# Creation of the scraper
Functions which complete parts of the demo scraping.
*   1. Function: Gets the download link for the demo files for each match of a tournament.
*   2. Function: Downloads the demo files's rar containers.
*   3. Function: Counts the rar files in the given folder, thus allowing the 2. Function to check wether the download is completed.
*   4. Function: Unzips the downloaded rars, which contain the demo files for each match.

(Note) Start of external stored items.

(* ===== verification/WatchedWrites.v ===== *)
(** * What the operands write is watched

    Whatever the API server answers, every object that an operand creates or
    updates is marked as one of the SSP, by its owner annotations or by a
    controller reference, and its type is one that the operator watches with the
    handler for that mark. For each operand: the types that it writes with the
    one and with the other mark. *)

From S2P Require Import Prelude GoRuntime KubeTypes SspTypes Architecture KubeClient Cluster Common Resource ResourceProofs SspController Contracts StaticOperands Semver TemplateBundle CommonTemplates CommonTemplatesProofs DataSources DataSourcesProofs Tls TemplateValidatorOperand VmDeleteProtection MetricsOperand VmConsoleProxy VmConsoleProxyProofs TemplatesSettling DataSourcesPlan OperandPlaces Watches.

(** A write of an object that is marked for the SSP and has one of these types:
    [cl] for annotations, [own] for a controller reference. *)
Definition noticed (own cl : list Kind) (i : SSP) (c : ApiCall) : Prop :=
  match c with
  | CCreate o | CUpdate o =>
      (o_kind o ∈ cl /\ Owner.CheckOwnerAnnotation (o_meta o) i = true) \/
      (o_kind o ∈ own /\ Owner.controller_ref i ∈ OwnerReferences (o_meta o))
  | _ => True
  end.

Lemma noticed_mono own cl own' cl' i c :
  own ⊆ own' -> cl ⊆ cl' -> noticed own cl i c -> noticed own' cl' i c.
Proof. intros Ho Hc. destruct c; cbn; try done; intros [[Hk ?]|[Hk ?]]; [left|right|left|right]; auto. Qed.

Lemma noticed_issued `{Client W} {A} own cl own' cl' i (m : Op W A) :
  own ⊆ own' -> cl ⊆ cl' -> issued (noticed own cl i) m -> issued (noticed own' cl' i) m.
Proof. intros Ho Hc. apply issued_mono. intros c. by apply noticed_mono. Qed.

Lemma read_noticed own cl i c : is_read c = true -> noticed own cl i c.
Proof. by destruct c. Qed.

(** ** One builder *)

(** An update function that leaves the marks of the expected object. *)
Definition keeps_marks (f : ResourceUpdateFunc) (e : Object) : Prop := forall o e' o',
  carries e (o_meta o) -> f e o = Ok (e', o') ->
  o_kind o' = o_kind o /\ OwnerReferences (o_meta o') = OwnerReferences (o_meta e) /\
  forall i, Owner.CheckOwnerAnnotation (o_meta e) i = true -> Owner.CheckOwnerAnnotation (o_meta o') i = true.

Lemma kept_marks e m i :
  map_kept (Annotations (o_meta e)) (Annotations m) ->
  Owner.CheckOwnerAnnotation (o_meta e) i = true -> Owner.CheckOwnerAnnotation m i = true.
Proof. intros Hk. rewrite !Owner.CheckOwnerAnnotation_true. intros [Ht Hn]. split; by apply Hk. Qed.
Lemma ssp_registered (regs : list (Registered MemCluster)) :
  match regs with [_; _; _; RegSsp _ _] => true | _ => false end = true ->
  RegSsp (ssp_of regs) (watches_of regs) ∈ regs.
Proof. unfold ssp_of, watches_of. intros Hm. repeat case_match; try done. set_solver. Qed.

(** An SSP with an import cron for two architectures and the console proxy. *)
Definition instance : SSP :=
  mkSSP (ssp_type Samples.ssp) (ssp_meta Samples.ssp)
    (mkSSPSpec (Some true) None (Some (mkCluster ["amd64"; "arm64"] ["amd64"]))
       (mkCommonTemplates "openshift" [cronTemplate "amd64,arm64"]) None (Some (mkTokenGenerationService true)))
    (ssp_status Samples.ssp).
Definition key : ObjectKey := ssp_key instance.
Definition deployed : OpSt MemCluster :=
  (SspController.Reconcile controller key (start (Mem.put_ssp instance Mem.empty))).2.

(** The SSP is deleted after it was deployed. *)
Definition deletedSSP : SSP :=
  with_ssp_meta instance (with_server (ssp_meta instance) "uid-ssp" "2" 2 (Some 9%Z)).
Definition deletedState : OpSt MemCluster :=
  mkOpSt (Mem.put_ssp deletedSSP (op_world deployed)) (op_trace deployed) (op_cache deployed)
    (op_lastSspSpec deployed) None 0.

Lemma deletedSSP_deleting : deleting deletedSSP.
Proof. by split. Qed.

Definition removable_b (o : Object) : bool :=
  bool_decide (DeletionTimestamp (o_meta o) = None) && bool_decide (Finalizers (o_meta o) = []) &&
  (bool_decide (OwnerReferences (o_meta o) = []) || bool_decide (Namespace (o_meta o) = key_Namespace key)).

Lemma removable_check s :
  forallb removable_b (map_to_list (mc_objects (op_world s))).*2 = true ->
  forall o, has s o -> removable (norm (request_of controller key deletedSSP false)) o.
Proof.
  intros Hb o [Ho _]%Mem.stored_lookup. rewrite forallb_forall in Hb. specialize (Hb o).
  unfold removable_b in Hb. rewrite !andb_true_iff, orb_true_iff, !bool_decide_eq_true in Hb.
  destruct Hb as [[? ?] ?]; [|by split].
  apply list_elem_of_In, list_elem_of_fmap. exists ((kind_name (o_kind o), ObjectKeyFromObject o), o).
  split; [done|]. by apply elem_of_map_to_list.
Qed.


(** The parts of this operator. *)
Definition read : outcome Parts :=
  read_parts decode templatesFile proxyFile.
Definition parts : Parts :=
  match read with Ok p => p | _ => mkParts ∅ None end.
(** Deleting Q2 (order 1) from the form with orders 0 to 3 leaves Q3, Q1 and
    Q4 in their sequence, at orders 1, 0 and 2. *)
Lemma deleteQuestion_compacts_witness :
  fst (deleteQuestion Sample.four "F" "Q2" "owner") = Success 200 tt
  /\ map (fun q => (Question.id q, Question.order q))
         (questions (snd (deleteQuestion Sample.four "F" "Q2" "owner")))
     = [("Q3", 1%Z); ("Q1", 0%Z); ("Q4", 2%Z)]
  /\ dense (map Question.order
              (questions_of (snd (deleteQuestion Sample.four "F" "Q2" "owner"))
                 "F")).
Proof.
  destruct (deleteQuestion_compacts Sample.four "F" "Q2" "owner" Sample.F
              Sample.Q2 eq_refl eq_refl
              (distinct_NoDup (map Question.id (questions Sample.four))
                 eq_refl)
              (dense_by_sorting
                 (map Question.order (questions_of Sample.four "F")) eq_refl))
    as (H1 & H2 & _ & H4).
  split; [exact H1|]. split; [|exact H4].
  rewrite H2. reflexivity.
Defined.

(** * Further properties of the handlers *)

(** ** Foreign keys *)

Section Refers.

Context {A B : Type}.
Variables (key : A -> string) (id : B -> string).

Lemma refers_app (rows : list A) (x : A) (targets : list B) :
  refers key rows id targets -> In (key x) (map id targets) ->
  refers key (rows ++ [x]) id targets.
Proof.
  intros H Hx y Hy. apply in_app_or in Hy. destruct Hy as [Hy|[<-|[]]]; auto.
Qed.

Lemma refers_more (rows : list A) (targets targets' : list B) :
  incl (map id targets) (map id targets') ->
  refers key rows id targets -> refers key rows id targets'.
Proof. intros Hi H x Hx. apply Hi, H, Hx. Qed.

Lemma refers_same (rows : list A) (targets targets' : list B) :
  map id targets' = map id targets ->
  refers key rows id targets -> refers key rows id targets'.
Proof. intros E H x Hx. rewrite E. now apply H. Qed.

Lemma refers_map (f : A -> A) (rows : list A) (targets : list B) :
  (forall x, key (f x) = key x) ->
  refers key rows id targets -> refers key (map f rows) id targets.
Proof.
  intros Hf H y Hy. apply in_map_iff in Hy. destruct Hy as (x & <- & Hx).
  rewrite Hf. now apply H.
Qed.

Lemma refers_filter (p : A -> bool) (rows : list A) (targets : list B) :
  refers key rows id targets -> refers key (filter p rows) id targets.
Proof. intros H x Hx. apply filter_In in Hx. now apply H. Qed.

(** A cascading delete keeps the foreign key: the rows that named a deleted
    target are deleted with it. *)
Lemma refers_cascade (gone : B -> bool) (p : A -> bool) (rows : list A)
    (targets : list B) :
  (forall x t, In x rows -> In t targets -> key x = id t ->
               p x = true -> gone t = false) ->
  refers key rows id targets ->
  refers key (filter p rows) id (filter (fun t => negb (gone t)) targets).
Proof.
  intros Hp H x Hx. apply filter_In in Hx. destruct Hx as [Hx Hpx].
  specialize (H x Hx). apply in_map_iff in H. destruct H as (t & E & Ht).
  apply in_map_iff. exists t. split; [exact E|]. apply filter_In.
  split; [exact Ht|]. now rewrite (Hp x t Hx Ht (eq_sym E) Hpx).
Qed.

End Refers.

Lemma map_id_map {A : Type} (id : A -> string) (f : A -> A) (l : list A) :
  (forall x, id (f x) = id x) -> map id (map f l) = map id l.
Proof. intros H. rewrite map_map. now apply map_ext. Qed.

Lemma includes_false (l : list string) (s : string) :
  includes l s = false <-> ~ In s l.
Proof.
  rewrite <- includes_In. now destruct (includes l s).
Qed.

Ltac tables :=
  cbn [forms themes formSettings notificationEmails questions
       conditionalLogics conditionalRules responses answers formVisits seed
       set_forms set_themes set_formSettings set_notificationEmails
       set_questions set_conditionalLogics set_conditionalRules
       set_responses set_answers set_formVisits set_seed] in *.

Ltac open_linked H :=
  destruct H as (Lt & Ls & Le & Lq & Ll & Lr & Lp & Laq & Lar & Lv).

Ltac close_linked :=
  unfold linked; tables; repeat split;
  try assumption;
  try (apply refers_app; [assumption|]);
  try (apply refers_filter; assumption).

Section Linked.

Variable uuid : nat -> string.

Lemma linked_seed (n : nat) (d : DB) : linked d -> linked (set_seed n d).
Proof. intros H. open_linked H. close_linked. Qed.

Lemma create_theme_linked formId theme d :
  In formId (map Form.id (forms d)) ->
  linked d -> linked (create_theme uuid formId theme d).
Proof.
  intros Hf H. open_linked H. unfold create_theme, fresh. close_linked.
  exact Hf.
Qed.

Lemma linked_fold {A : Type} (f : DB -> A -> DB) (P : DB -> Prop)
    (l : list A) (d : DB) :
  (forall d x, P d -> linked d -> P (f d x) /\ linked (f d x)) ->
  P d -> linked d -> linked (fold_left f l d).
Proof.
  intros Hf. revert d. induction l as [|x r IH]; intros d HP H; simpl.
  - exact H.
  - destruct (Hf d x HP H). now apply IH.
Qed.

Lemma create_emails_linked settingsId emails d :
  In settingsId (map FormSettings.id (formSettings d)) ->
  linked d -> linked (create_emails uuid settingsId emails d).
Proof.
  unfold create_emails.
  apply (linked_fold _
           (fun d => In settingsId (map FormSettings.id (formSettings d)))).
  intros d0 email Hs H. unfold fresh. tables. split; [exact Hs|].
  open_linked H. close_linked. exact Hs.
Qed.

Lemma create_settings_linked formId settings with_emails d :
  In formId (map Form.id (forms d)) ->
  linked d -> linked (create_settings uuid formId settings with_emails d).
Proof.
  intros Hf H. unfold create_settings, fresh. cbv zeta.
  match goal with
  | |- linked (match _ with Some _ => _ | None => ?d1 end) =>
      assert (H1 : linked d1
                   /\ In (uuid (seed d))
                         (map FormSettings.id (formSettings d1)))
  end.
  { split.
    - open_linked H. close_linked.
      + exact Hf.
      + eapply refers_more; [|exact Le]. rewrite map_app.
        apply incl_appl, incl_refl.
    - tables. rewrite map_app. apply in_or_app. right. now left. }
  destruct H1 as [H1 Hin].
  destruct (SettingsBody.notificationEmails settings) as [emails|];
    [destruct with_emails|]; try exact H1.
  now apply create_emails_linked.
Qed.
(** The two states of the specification's latch, as states of the struct. *)
Definition Empty : singleError := {| CodedError := error_nil |}.

Definition Latched (f : Exception) : singleError :=
  {| CodedError := dyn_Exception (Some f) |}.

(** ** Notions used to state the properties *)

(** A possibly-nil [*Exception] passed where a [CodedError] (or [error]) is
    expected: Go wraps the pointer, nil or not, in an interface value. *)
Definition to_CodedError (e : ptr_Exception) : error := dyn_Exception e.

(** Absent, or present with a message that is not empty. *)
Definition nonempty_or_absent (e : ptr_Exception) : Prop :=
  match e with
  | None => True
  | Some x => Exception_Exception x <> ""
  end.

(** [t] occurs in [s] as a contiguous piece. *)
Definition occurs_in (t s : string) : bool :=
  match index 0 t s with
  | Some _ => true
  | None => false
  end.

(** Wrapping in layers: [Wrap(... Wrap(Wrap(e, c1), c2) ..., cn)], each
    result passed on as the [error] argument of the next call. *)
Fixpoint Wrap_layers (e : ptr_Exception) (ctxs : list string) : result ptr_Exception :=
  match ctxs with
  | [] => Ok e
  | ctx :: rest =>
      (e' <- Wrap (to_CodedError e) ctx ;; Wrap_layers e' rest)%go
  end.

(** The message under the layers [ctxs], innermost first. *)
Fixpoint layered_message (msg : string) (ctxs : list string) : string :=
  match ctxs with
  | [] => msg
  | ctx :: rest => layered_message (ctx ++ ": " ++ msg) rest
  end.
(** ** The loop bound is never reached *)

Lemma filter_length_update (P Q : string → Prop) `{!∀ x, Decision (P x)}
    `{!∀ x, Decision (Q x)} (ks : list string) (y : string) :
  NoDup ks → y ∈ ks → (∀ k, k ≠ y → (P k ↔ Q k)) →
  (length (filter P ks) + (if decide (Q y) then 1 else 0)
   = length (filter Q ks) + (if decide (P y) then 1 else 0))%nat.
Proof.
  intros Hnd Hy Hext. induction Hnd as [|k ks Hk Hnd IH]; [inversion Hy|].
  rewrite !filter_cons. apply elem_of_cons in Hy as [<-|Hy].
  - rewrite (filter_ext_in P Q ks).
    + destruct (decide (P y)), (decide (Q y)); simpl; lia.
    + intros x Hx. apply Hext. intros ->. contradiction.
  - assert (Hne : k ≠ y) by (intros ->; contradiction).
    specialize (IH Hy). pose proof (Hext k Hne) as Hiff.
    destruct (decide (P k)), (decide (Q k)); simpl; tauto || lia.
Qed.

Lemma filter_disjoint_length (P Q : string → Prop) `{!∀ x, Decision (P x)}
    `{!∀ x, Decision (Q x)} (l : list string) :
  (∀ x, P x → Q x → False) →
  (length (filter P l) + length (filter Q l) ≤ length l)%nat.
Proof.
  intros Hdisj. induction l as [|a l IH]; [reflexivity|].
  rewrite !filter_cons. pose proof (Hdisj a).
  destruct (decide (P a)), (decide (Q a)); simpl; tauto || lia.
Qed.

Section kahn_total.
Variable graph : gmap string (list string).
Variable ks : list string.
Hypothesis ks_nodup : NoDup ks.

Lemma waiting_release (deg : gmap string Z) (q : list string) (y : string) :
  y ∈ ks → is_Some (deg !! y) →
  (length (ProcessorRegistry_.release (deg, q) y).2
   + waiting ks (ProcessorRegistry_.release (deg, q) y).1
   = length q + waiting ks deg)%nat
  ∧ ∀ x, is_Some ((ProcessorRegistry_.release (deg, q) y).1 !! x)
         ↔ is_Some (deg !! x).
Proof.
  intros Hy [v Hv].
  assert (Hy1 : alter (λ d, d - 1) y deg !!! y = v - 1).
  { rewrite lookup_total_alter_eq, Hv. reflexivity. }
  assert (Hdom : ∀ x, is_Some (alter (λ d, d - 1) y deg !! x) ↔ is_Some (deg !! x)).
  { intros x. rewrite lookup_alter. destruct (decide (y = x)) as [->|_]; [|tauto].
    rewrite Hv. simpl. split; eauto. }
  pose proof (filter_length_update (λ k, 0 < deg !!! k)
                (λ k, 0 < alter (λ d, d - 1) y deg !!! k) ks y ks_nodup Hy) as Hupd.
  cbv beta in Hupd. rewrite Hy1, (lookup_total_correct _ _ _ Hv) in Hupd.
  unfold ProcessorRegistry_.release. simpl fst. simpl snd. cbv zeta.
  rewrite Hy1. unfold waiting.
  destruct (bool_decide_reflect (v - 1 = 0)) as [Hz|Hnz]; simpl fst; simpl snd;
    (split; [|exact Hdom]).
  - rewrite length_app. simpl.
    destruct (decide (0 < v - 1)); [lia|]. destruct (decide (0 < v)); [|lia].
    specialize (Hupd ltac:(intros k Hk; rewrite lookup_total_alter_ne by congruence;
                           tauto)). lia.
  - specialize (Hupd ltac:(intros k Hk; rewrite lookup_total_alter_ne by congruence;
                           tauto)).
    destruct (decide (0 < v - 1)), (decide (0 < v)); lia.
Qed.

Lemma waiting_release_fold (L : list string) :
  ∀ (deg : gmap string Z) (q : list string),
    (∀ x, x ∈ L → x ∈ ks ∧ is_Some (deg !! x)) →
    (length (foldl ProcessorRegistry_.release (deg, q) L).2
     + waiting ks (foldl ProcessorRegistry_.release (deg, q) L).1
     = length q + waiting ks deg)%nat
    ∧ ∀ x, is_Some ((foldl ProcessorRegistry_.release (deg, q) L).1 !! x)
           ↔ is_Some (deg !! x).
Proof.
  induction L as [|y L IH]; intros deg q HL; simpl; [tauto|].
  destruct (HL y) as [Hy Hsome]; [left|].
  destruct (waiting_release deg q y Hy Hsome) as [Hlen Hdom].
  destruct (ProcessorRegistry_.release (deg, q) y) as [deg1 q1].
  simpl in Hlen, Hdom.
  destruct (IH deg1 q1) as [Hlen' Hdom'].
  { intros x Hx. destruct (HL x) as [Hxk Hxs]; [right; exact Hx|].
    split; [exact Hxk|]. apply Hdom, Hxs. }
  split; [lia|]. intros x. rewrite Hdom'. apply Hdom.
Qed.

Lemma kahn_loop_some (fuel : nat) :
  ∀ (deg : gmap string Z) (queue result : list string),
    graph_closed graph ks deg →
    (length queue + waiting ks deg ≤ fuel)%nat →
    is_Some (ProcessorRegistry_.kahn_loop fuel graph deg queue result).
Proof.
  induction fuel as [|fuel IH]; intros deg queue result Hclosed Hfuel.
  - destruct queue; [simpl; eauto|simpl in Hfuel; lia].
  - destruct queue as [|node queue]; [simpl; eauto|]. simpl.
    destruct (waiting_release_fold (graph !!! node) deg queue) as [Hlen Hdom].
    { intros x Hx. rewrite lookup_total_alt in Hx.
      destruct (graph !! node) as [L|] eqn:HL; simpl in Hx; [|inversion Hx].
      apply (Hclosed node L x HL Hx). }
    destruct (foldl ProcessorRegistry_.release (deg, queue) (graph !!! node))
      as [deg' queue'].
    simpl in Hlen, Hdom. apply IH.
    + intros n L x HL Hx. destruct (Hclosed n L x HL Hx) as [Hk Hs].
      split; [exact Hk|]. apply Hdom, Hs.
    + simpl in Hfuel. lia.
Qed.
End kahn_total.

(** With one turn per entry of [processors] the loop always runs to the end
    of the queue. *)
Lemma kahn_loop_total (r : ProcessorRegistry) (names : list string) :
  is_Some
    (ProcessorRegistry_.kahn_loop (length names)
       (ProcessorRegistry_.build_graph r names).2
       (ProcessorRegistry_.build_graph r names).1
       (filter (λ p, (ProcessorRegistry_.build_graph r names).1 !!! p = 0) names)
       []).
Proof.
  apply (kahn_loop_some _ (remove_dups names) (NoDup_remove_dups names)).
  - intros node L x HL Hx.
    pose proof (build_graph_graph_elem r names node x L HL Hx) as Hn.
    split; [apply elem_of_remove_dups, Hn|].
    rewrite build_graph_deg, decide_True by exact Hn. eauto.
  - unfold waiting.
    set (deg0 := (ProcessorRegistry_.build_graph r names).1).
    assert (Hle : (length (filter (λ k, (0 < deg0 !!! k)%Z) (remove_dups names))
                   ≤ length (filter (λ k, (0 < deg0 !!! k)%Z) names))%nat).
    { apply submseteq_length, NoDup_submseteq.
      - apply NoDup_filter, NoDup_remove_dups.
      - intros x. rewrite !list_elem_of_filter, elem_of_remove_dups. tauto. }
    assert (Hdisj : ∀ x : string, deg0 !!! x = 0 → 0 < deg0 !!! x → False).
    { intros x H1 H2. rewrite H1 in H2. lia. }
    pose proof (filter_disjoint_length (λ p, deg0 !!! p = 0) (λ k, 0 < deg0 !!! k)
                  names Hdisj).
    lia.
Qed.

(** Hence [get_execution_order] either returns an ordering or reports a
    circular dependency. *)
Lemma get_execution_order_total (r : ProcessorRegistry) (names : list string) :
  (∃ result, ProcessorRegistry_.get_execution_order r names = Ok result)
  ∨ ∃ msg, ProcessorRegistry_.get_execution_order r names = Raise (ValueError msg).
Proof.
  unfold ProcessorRegistry_.get_execution_order.
  pose proof (kahn_loop_total r names) as [final Hfinal].
  destruct (ProcessorRegistry_.build_graph r names) as [deg0 g0].
  simpl in Hfinal. rewrite Hfinal.
  destruct (negb _); eauto.
Qed.

(** ** Worked orderings *)

Lemma reg_abc_edges (names : list string) (x y : string) :
  (∀ n, n ∈ names → n = "a" ∨ n = "b" ∨ n = "c") →
  depends_in Fixtures.reg_abc names x y → x = "b" ∧ y = "a".
Proof.
  intros Hnames (Hx & _ & Hd).
  destruct (Hnames x Hx) as [-> | [-> | ->]]; vm_compute in Hd.
  - inversion Hd.
  - apply list_elem_of_singleton in Hd. auto.
  - inversion Hd.
Qed.

Lemma names_abc (names : list string) :
  Forall (λ n, n = "a" ∨ n = "b" ∨ n = "c") names →
  ∀ n, n ∈ names → n = "a" ∨ n = "b" ∨ n = "c".
Proof. intros H n Hn. rewrite Forall_forall in H. apply H, Hn. Qed.

Lemma reg_abc_acyclic (names : list string) :
  (∀ n, n ∈ names → n = "a" ∨ n = "b" ∨ n = "c") →
  acyclic Fixtures.reg_abc names.
Proof.
  intros Hnames p Htc.
  assert (Hfirst : ∀ x y, tc (depends_in Fixtures.reg_abc names) x y → x = "b").
  { intros x y H. destruct H as [x y H|x z y H _];
      apply (reg_abc_edges names _ _ Hnames) in H as [-> _]; reflexivity. }
  inversion Htc as [x y H|x z y H Hrest]; subst.
  - apply (reg_abc_edges names _ _ Hnames) in H as [-> H]. discriminate.
  - apply (reg_abc_edges names _ _ Hnames) in H as [-> ->].
    apply Hfirst in Hrest. discriminate.
Qed.

Lemma get_execution_order_topological_witness :
  ∃ result,
    ProcessorRegistry_.get_execution_order Fixtures.reg_abc ["b"; "c"; "a"]
    = Ok result
    ∧ result ≡ₚ ["b"; "c"; "a"]
    ∧ appears_before result "a" "b".
Proof.
  destruct (get_execution_order_topological Fixtures.reg_abc ["b"; "c"; "a"])
    as (result & Heq & Hperm & Hord).
  - compute_done.
  - apply reg_abc_acyclic, names_abc. compute_done.
  - exists result. split; [exact Heq|]. split; [exact Hperm|].
    apply (Hord "b" (Fixtures.proc "b" ["a"]) "a");
      [compute_done|reflexivity|left|compute_done].
Defined.

(** C1, as stated, fails on a list with a repeated name: the requirements
    are acyclic, yet the call raises instead of returning an ordering. *)
Lemma get_execution_order_duplicates_counterexample :
  ¬ (∀ (r : ProcessorRegistry) (names : list string),
       acyclic r names →
       ∃ result,
         ProcessorRegistry_.get_execution_order r names = Ok result
         ∧ result ≡ₚ names
         ∧ ∀ p processor d,
             p ∈ names → ProcessorRegistry_.get p r = Some processor →
             d ∈ requires processor → d ∈ names →
             appears_before result d p).
Proof.
  intros H.
  destruct (H Fixtures.reg_abc ["a"; "b"; "b"]) as (result & Heq & _).
  - apply reg_abc_acyclic, names_abc. compute_done.
  - vm_compute in Heq. discriminate Heq.
Qed.

(** With a repeated name an ordering can also come back wrong: [z] is
    placed before [x], which it requires. *)
Example get_execution_order_duplicates_misordered :
  ProcessorRegistry_.get_execution_order Fixtures.reg_chain
    ["a"; "a"; "y"; "x"; "z"] = Ok ["a"; "a"; "y"; "z"; "x"].
Proof. vm_compute. reflexivity. Qed.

## Get the links to the given Tournament's matches
Function that expects one parameter:
*   *link*, a Tournament's results link from HLTV,

 from which it collects the links of the demo files' download page, and returns them in a string array.
 
 An example link: *https://www.hltv.org/results?content=demo&event=6809*

In [12]:
from selenium import webdriver
from selenium.webdriver.common.by import By
from time import sleep
import random


def get_tournament_demo_links(link):
    
    # Allow cookies
    browser = webdriver.Chrome()
    browser.get(link)
    allowCookies = browser.find_element(By.ID, 'CybotCookiebotDialogBodyLevelButtonLevelOptinAllowAll')
    sleep(random.uniform(0.8, 2.8))
    allowCookies.click()
    sleep(2)

    # Get the match list items
    matches = browser.find_elements(By.CLASS_NAME, 'result-con')
    matchLinks = []
    for match in matches:
        matchLinks.append(match.find_element(By.CLASS_NAME, 'a-reset').get_attribute('href'))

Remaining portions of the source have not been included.